**Exercise**: When the line with "fst (render_stage w url acquired) = Normal" appears below, start repeating lines exactly, and keep going through the line with "(** The body"; add nothing outside that span.

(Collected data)
##########

(** The inner [catch] block followed by the outer one. *)
Definition fallback_stage (w : World) (year make model : Js.Value) (url : string)
    (scrapingError : Js.Thrown) (t : Trace) : Completion Response * Trace :=
  match close_and_describe w year make model [] (Prompt.page_hint None None) true t with
  | (Normal description, t') =>
      (Normal (Degraded description (Js.error_text scrapingError) url), t')
  | (Throw error, t') =>
      (Normal (HardFailure error_message (Js.error_text error)), t')
  end.

Definition acquired : Trace := [Launch; NewContext; NewPage].

(** The renderer resource could be acquired. *)
Definition acquisition_succeeds (w : World) : Prop :=
  w_launch w = Normal tt /\ w_newContext w = Normal tt /\ w_newPage w = Normal tt.

(** The render and extraction stage succeeds with these results. *)
Definition render_succeeds (w : World) (url : string)
    (products : list ProductRecord) (info : PageContent) (htmlContent : string)
  : Prop :=
  fst (render_stage w url acquired) = Normal (products, info, htmlContent).

(** The render stage fails with this error: navigation, the wait for
    network idle, an evaluation or the read of the markup throws. *)
Definition render_fails (w : World) (url : string) (e : Js.Thrown) : Prop :=
  fst (render_stage w url acquired) = Throw e.

(** The body that the form of the search page posts:
    [JSON.stringify({ year, make, model })], parsed back. *)
Definition query_body (year make model : string) : Js.Value :=
  Js.Object [("year", Js.Str year); ("make", Js.Str make); ("model", Js.Str model)].

(** The URL for a query whose fields are strings. *)
Definition query_url (year make model : string) : string :=
  build_url (Js.Str year) (Js.Str make) (Js.Str model).

(** A body from which the three fields can be read: anything that
    [JSON.parse] yields except [null]. *)
Definition destructurable (body : Js.Value) : Prop :=
  body <> Js.Null /\ body <> Js.Undefined.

##########

**Exercise output**:
  fst (render_stage w url acquired) = Normal (products, info, htmlContent).

(** The render stage fails with this error: navigation, the wait for
    network idle, an evaluation or the read of the markup throws. *)
Definition render_fails (w : World) (url : string) (e : Js.Thrown) : Prop :=
  fst (render_stage w url acquired) = Throw e.

(** The body that the form of the search page posts:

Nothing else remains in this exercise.